In a world-first, Ancestry.com.au has launched the Andrews Newspaper Index Cards 1790-1976, which includes the names of many British World War II soldiers reported as “missing in action” during the 1940s.
The 335,000 original newspaper clippings now online span almost 200 years and are a vital means of finding information not captured in other historical sources about people who died overseas, obituaries written by loved ones and unclaimed wills.
Numerous key events relating to the lives of ordinary British citizens also feature, including more than 40,000 births, 64,000 marriages, and 95,000 deaths.
Included in the collection are records of soldiers who were reported as ‘missing in action’, whose bodies were not recovered and their capture by enemy forces not declared.

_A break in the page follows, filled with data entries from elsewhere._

Lemma finish_inv id fetched now g tasks g' tasks' :
  cache_inv (g, tasks) → end_task id tasks = Some tasks' →
  finish_fetch policy id fetched now g = Some g' → cache_inv (g', tasks').
Proof.
  intros Hi Hrem Hfin.
  pose proof (next_attempt_bounds _ id Hi) as Hatt.
  pose proof (ci_tasks _ Hi id) as Hid.
  assert (Hin : id ∈ tasks) by (apply end_task_perm in Hrem; rewrite Hrem; apply list_elem_of_here).
  destruct Hi as [Hnd Ht Hl Hr Hb Ha]; cbn in *.
  pose proof (Hl id (proj1 Hid Hin)) as Hun.
  destruct (end_task_elem _ _ _ Hrem Hnd) as [Hnd' Hel].
  assert (Ht' : ∀ x, x ∈ tasks' ↔ x ∈ fetching g ∖ {[ id ]})
    by (intros x; rewrite Hel, Ht; set_solver).
  unfold finish_fetch in Hfin. destruct fetched as [[w mt]|e].
  - injection Hfin as <-. split; cbn; auto; intros x.
    + intros [? ?]%elem_of_difference. rewrite lookup_delete_None. auto.
    + rewrite !lookup_delete_is_Some, Hr. done.
    + rewrite lookup_delete_is_Some, lookup_delete_None. intros [? ?]. auto.
    + intros n [? ?]%lookup_delete_Some. eauto.
  - destruct (is_transient_registry_failure e).
    + destruct (retry_delay _ _ _) as [d|]; [|done]. cbn in Hfin.
      destruct (instant_add now d) as [t|]; [|done]. injection Hfin as <-. split; cbn; auto; intros x.
      * intros [? ?]%elem_of_difference. auto.
      * rewrite !lookup_insert_is_Some, Hr. done.
      * intros [->|[_ ?]]%lookup_insert_is_Some; auto.
      * intros n [[<- <-]|[_ ?]]%lookup_insert_Some; [lia|eauto].
    + injection Hfin as <-. split; cbn; auto; intros x.
      * intros [? ?%not_elem_of_singleton]%elem_of_difference. rewrite lookup_insert_ne; auto.
      * rewrite !lookup_delete_is_Some, Hr. done.
      * intros [? ?]%lookup_delete_is_Some. rewrite lookup_insert_ne; auto.
      * intros n [? ?]%lookup_delete_Some. eauto.
Qed.

Lemma seed_inv id schema references g tasks :
  cache_inv (g, tasks) →
  cache_inv (seed_writer_schema_with_ordered_references id schema references g, tasks).
Proof.
  intros [Hnd Ht Hl Hr Hb Ha]; cbn in *. split; cbn; auto; intros x.
  - intros ?. rewrite lookup_delete_None. auto.
  - rewrite !lookup_delete_is_Some, Hr. done.
  - rewrite lookup_delete_is_Some, lookup_delete_None. intros [? ?]. auto.
  - intros n [? ?]%lookup_delete_Some. eauto.
Qed.

Lemma run_event_inv e s s' : cache_inv s → run_event e s = Some s' → cache_inv s'.
Proof.
  destruct s as [g tasks]. intros Hi. destruct e; cbn; intros Hrun.
  - destruct (writer_schema_with_references id now g) as [[r g'] task] eqn:E.
    injection Hrun as <-. eapply read_inv; eauto.
  - destruct (end_task id tasks) as [tasks'|] eqn:Er; [|done]. cbn in Hrun.
    destruct (finish_fetch policy id fetched now g) as [g'|] eqn:Ef; [|done].
    injection Hrun as <-. eapply finish_inv; eauto.
  - injection Hrun as <-. unfold intern. case_bool_decide; [done|]. by apply (cache_inv_ext _ _ Hi).
  - injection Hrun as <-. by apply (cache_inv_ext _ _ Hi).
  - injection Hrun as <-. by apply seed_inv.
  - injection Hrun as <-. by apply (cache_inv_ext _ _ Hi).
  - injection Hrun as <-. by apply (cache_inv_ext _ _ Hi).
Qed.

Lemma run_events_inv es : ∀ s s', cache_inv s → run_events es s = Some s' → cache_inv s'.
Proof.
  induction es as [|e es IH]; cbn; intros s s' Hi; [by intros [= <-]|].
  destruct (run_event e s) as [s1|] eqn:E; [|done]. apply IH. eapply run_event_inv; eauto.
Qed.

(** What the read answers and starts, over the tasks in flight. *)
Lemma read_facts s id now : cache_inv s →
  let '(r, g', task) := writer_schema_with_references id now s.1 in
  id_writer_schema g' = id_writer_schema s.1 ∧
  (∀ w, r = Ok w ↔ id_writer_schema s.1 !! id = Some w) ∧
  (∀ t, task = Some t ↔ t = id ∧ id_writer_schema s.1 !! id = None ∧
     unavailable_schemas s.1 !! id = None ∧ id ∉ s.2 ∧
     ∀ deadline, retry_after s.1 !! id = Some deadline → deadline ≤ now) ∧
  (r = Err (WriterSchemaPending id) → id ∈ fetching g' ∨
     ∃ deadline, retry_after s.1 !! id = Some deadline ∧ now < deadline).
Proof.
  intros Hi. pose proof (ci_tasks _ Hi id) as Ht. destruct s as [g tasks]; cbn [fst snd] in *.
  unfold writer_schema_with_references.
  destruct (id_writer_schema g !! id) as [w|]; [naive_solver|].
  destruct (unavailable_schemas g !! id) as [u|]; [naive_solver|].
  destruct (retry_after g !! id) as [t|].
  - destruct (Z.ltb_spec now t); [|case_bool_decide].
    + split_and!; try naive_solver. intros t'. split; [done|].
      intros (_ & _ & _ & _ & Hd). specialize (Hd t eq_refl). lia.
    + split_and!; naive_solver.
    + split_and!; cbn; try naive_solver; set_solver.
  - case_bool_decide.
    + split_and!; naive_solver.
    + split_and!; cbn; try naive_solver; set_solver.
Qed.

(** ** After a fetch *)

(** The read of [id], if the event is one, comes before [deadline]. *)
Definition reads_before (id deadline : Z) (e : cache_event) : Prop :=
  match e with EvRead id' now => id' = id → now < deadline | _ => True end.

(** No task of [id] runs, and only a read of [id] at [deadline] or later could
    start one; [permanent] when no read can. *)
Definition quiet (id : Z) (deadline : option Z) (s : cache_state) : Prop :=
  id ∉ s.2 ∧
  (is_Some (id_writer_schema s.1 !! id) ∨ is_Some (unavailable_schemas s.1 !! id) ∨
   ∃ t, deadline = Some t ∧ retry_after s.1 !! id = Some t).

Definition early (id : Z) (deadline : option Z) (e : cache_event) : Prop :=
  match deadline with Some t => reads_before id t e | None => True end.

Lemma quiet_read id deadline id' now g tasks r g' task :
  quiet id deadline (g, tasks) → early id deadline (EvRead id' now) →
  writer_schema_with_references id' now g = (r, g', task) →
  quiet id deadline (g', match task with Some t => t :: tasks | None => tasks end).
Proof.
  intros [Hn Hq] He. unfold writer_schema_with_references.
  destruct (id_writer_schema g !! id') as [w|] eqn:Hw; [by intros [= <- <- <-]|].
  destruct (unavailable_schemas g !! id') as [u|] eqn:Hu; [by intros [= <- <- <-]|].
  destruct (match retry_after g !! id' with Some t => _ | None => _ end) eqn:Hd; [by intros [= <- <- <-]|].
  case_bool_decide as Hf; intros [= <- <- <-]; [done|].
  split; cbn in *; [|done]. intros [->|]%elem_of_cons; [|done].
  destruct Hq as [[? E]|[[? E]|(t & -> & E)]]; rewrite E in *; [done..|].
  apply Z.ltb_ge in Hd. specialize (He eq_refl). lia.
Qed.

Lemma quiet_finish id deadline id' fetched now g tasks g' tasks' :
  quiet id deadline (g, tasks) → end_task id' tasks = Some tasks' →
  finish_fetch policy id' fetched now g = Some g' → quiet id deadline (g', tasks').
Proof.
  intros [Hn Hq] Hend Hfin. apply end_task_perm in Hend. cbn in *.
  rewrite Hend, elem_of_cons in Hn. apply Decidable.not_or in Hn as [Hne Hn].
  split; [done|]. cbn. unfold finish_fetch in Hfin. destruct fetched as [[w mt]|e].
  - injection Hfin as <-. cbn. rewrite lookup_insert_ne, !lookup_delete_ne; auto.
  - destruct (is_transient_registry_failure e).
    + destruct (retry_delay _ _ _) as [d|]; [|done]. cbn in Hfin.
      destruct (instant_add now d) as [t|]; [|done]. injection Hfin as <-.
      cbn. rewrite lookup_insert_ne; auto.
    + injection Hfin as <-. cbn. rewrite lookup_insert_ne, lookup_delete_ne; auto.
Qed.

Lemma quiet_event id deadline e s s' :
  quiet id deadline s → early id deadline e → run_event e s = Some s' → quiet id deadline s'.
Proof.
  destruct s as [g tasks]. intros Hq He. destruct e; cbn; intros Hrun.
  - destruct (writer_schema_with_references _ now g) as [[r g'] task] eqn:E.
    injection Hrun as <-. eapply quiet_read; eauto.
  - destruct (end_task _ tasks) as [tasks'|] eqn:Er; [|done]. cbn in Hrun.
    destruct (finish_fetch policy _ fetched now g) as [g'|] eqn:Ef; [|done].
    injection Hrun as <-. eapply quiet_finish; eauto.
  - injection Hrun as <-. unfold intern. by case_bool_decide.
  - injection Hrun as <-. destruct Hq as [Hn Hq]. split; [done|]. cbn in *.
    destruct (decide (id0 = id)) as [->|]; [rewrite lookup_insert_eq|rewrite lookup_insert_ne]; eauto.
  - injection Hrun as <-. destruct Hq as [Hn Hq]. split; [done|]. cbn in *.
    destruct (decide (id0 = id)) as [->|]; [rewrite lookup_insert_eq; eauto|].
    rewrite lookup_insert_ne, !lookup_delete_ne; auto.
  - by injection Hrun as <-.
  - by injection Hrun as <-.
Qed.

Lemma quiet_events id deadline es : ∀ s s',
  quiet id deadline s → Forall (early id deadline) es → run_events es s = Some s' →
  quiet id deadline s'.
Proof.
  induction es as [|e es IH]; cbn; intros s s' Hq He; [by intros [= <-]|].
  destruct (run_event e s) as [s1|] eqn:E; [|done].
  apply Forall_cons_1 in He as [? ?]. apply IH; [|done]. eapply quiet_event; eauto.
Qed.

(** When the outcome of a fetch allows the next one: after a transient failure
    at the end of the delay, otherwise never. *)
Definition next_fetch (id : Z) (fetched : result SchemaSerdeError (WriterSchema * option string))
    (now : Z) (g : Inner) : option Z :=
  match fetched with
  | Err e => if is_transient_registry_failure e then Z.add now <$> retry_delay policy id (next_attempt id g)
             else None
  | Ok _ => None
  end.

Lemma finish_quiet s id fetched now s1 :
  cache_inv s → run_event (EvFinish id fetched now) s = Some s1 →
  quiet id (next_fetch id fetched now s.1) s1.
Proof.
  destruct s as [g tasks]. intros Hi Hrun. cbn in *.
  destruct (end_task id tasks) as [tasks'|] eqn:Er; [|done]. cbn in Hrun.
  destruct (finish_fetch policy id fetched now g) as [g'|] eqn:Ef; [|done]. injection Hrun as <-.
  split; cbn.
  - destruct (end_task_elem _ _ _ Er (ci_nodup _ Hi)) as [_ Hel]. rewrite Hel. tauto.
  - unfold finish_fetch, next_fetch in *. destruct fetched as [[w mt]|e].
    + injection Ef as <-. cbn. rewrite lookup_insert_eq. eauto.
    + destruct (is_transient_registry_failure e).
      * destruct (retry_delay _ _ _) as [d|]; [|done]. cbn in Ef. unfold instant_add in Ef.
        case_match; [|done]. injection Ef as <-. cbn. rewrite lookup_insert_eq. eauto.
      * injection Ef as <-. cbn. rewrite lookup_insert_eq. eauto.
Qed.
End runs.

(** ** Retry delays *)

Lemma round_half_even_nonneg m k : 0 ≤ m → 0 ≤ round_half_even m k.
Proof.
  intros Hm. unfold round_half_even.
  assert (0 ≤ m / 2 ^ k) by (destruct (Z.le_gt_cases 0 k);
    [apply Z.div_pos; lia|rewrite Z.pow_neg_r, Zdiv_0_r; lia]).
  case_match; lia.
Qed.

Lemma try_from_secs_f64_nonneg s d : try_from_secs_f64 s = Ok d → 0 ≤ d.
Proof.
  unfold try_from_secs_f64, NANOS. destruct s as [?|[]| |[] m e]; try done; [by intros [= <-]|].
  case_match eqn:He; case_match; intros [= <-].
  - apply Z.leb_le in He. pose proof (Z.pow_nonneg 2 e). nia.
  - apply round_half_even_nonneg. lia.
Qed.

Lemma policy_new_durations `{TimeUnits} i m p :
  policy_new i m = Ok p →
  ∃ initial max, policy_durations p = Some (initial, max) ∧ 0 < initial ≤ max.
Proof.
  unfold policy_new, validated_duration, policy_durations.
  destruct (try_from_secs_f64 (secs_f64 i)) as [di|] eqn:Ei; [|done].
  destruct (Z.eqb_spec di 0); [done|]. cbn.
  destruct (try_from_secs_f64 (secs_f64 m)) as [dm|] eqn:Em; [|done].
  destruct (Z.eqb_spec dm 0); [done|]. cbn.
  destruct (Z.ltb_spec dm di); [done|]. intros [= <-]. cbn. rewrite Ei, Em. cbn.
  exists di, dm. split; [done|]. pose proof (try_from_secs_f64_nonneg _ _ Ei). lia.
Qed.

Lemma exponential_delay_bounds initial max a :
  0 < initial ≤ max → initial ≤ exponential_delay initial max a ≤ max.
Proof.
  intros Hi. unfold exponential_delay. split; [|lia]. apply Z.min_glb; [|lia].
  unfold checked_mul. rewrite Z.shiftl_1_l.
  assert (0 < 2 ^ retry_exponent a) by (apply Z.pow_pos_nonneg; unfold retry_exponent; lia).
  case_match; cbn; [nia|lia].
Qed.

Lemma add_jitter_bounds max delay percent d :
  delay ≤ max → add_jitter max delay percent = Some d → delay ≤ d ≤ max.
Proof.
  unfold add_jitter, mul_f64, checked_add. intros Hm.
  destruct (try_from_secs_f64 _) as [j|] eqn:E; [|done]. cbn. intros [= <-].
  apply try_from_secs_f64_nonneg in E. case_match; cbn; lia.
Qed.

(** The delays of the default policy (10 ms up to 1 s), for every jitter and
    exponent. *)
Definition default_delay (percent attempt : Z) : option Z :=
  add_jitter 1000000000 (exponential_delay 10000000 1000000000 attempt) percent.

Definition delay_le (d d' : option Z) : bool :=
  match d, d' with Some d, Some d' => d <=? d' | _, _ => false end.

Lemma default_delays_monotone :
  forallb (λ percent, forallb (λ a, forallb (λ b,
      negb (a <=? b) || delay_le (default_delay percent a) (default_delay percent b))
    (seqZ 1 8)) (seqZ 1 8)) (seqZ 0 26) = true.
Proof. vm_compute. reflexivity. Qed.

These records are especially useful for tracing WWII soldiers as they are one of the few resources chronicling the British military action post-1939 currently open for public inspection under the 30-year rule*.
Missing soldiers’ names frequently appear in poignant newspaper adverts, placed by loved ones and next-of-kin calling on the public to share any information they may have about their disappearance overseas.
One 1944 advert noted ‘information gratefully received’ about Captain John Cairns Dawson, placed by his parents who wanted to know what happened to their lost son. Another was ‘in very proud and loving memory of my darling husband Lt. Eric Vaughan’; a navy man lost at sea, placed by his wife. She went on to write ‘to live in hearts we leave behind is not to die.’
Records for soldiers who fought in WWI can also be found in the obituaries section of the collection and recount tales of the brave men who lost their lives at the Battle of the Somme. Also included are numerous famous names:
The 335,000 newspaper clippings were taken from a variety of national and regional newspapers, including the London Gazette, and were originally compiled by Chancery agents from the 1880s to the mid-20th century.
The Andrews Newspaper Index Cards 1790-1976 were transcribed as part of the Ancestry World Archives Project, which provides the public with indexing software and training support to enable them to contribute in making even more historical records available and searchable online. To date, thousands of Ancestry members across the globe have contributed their time to this project.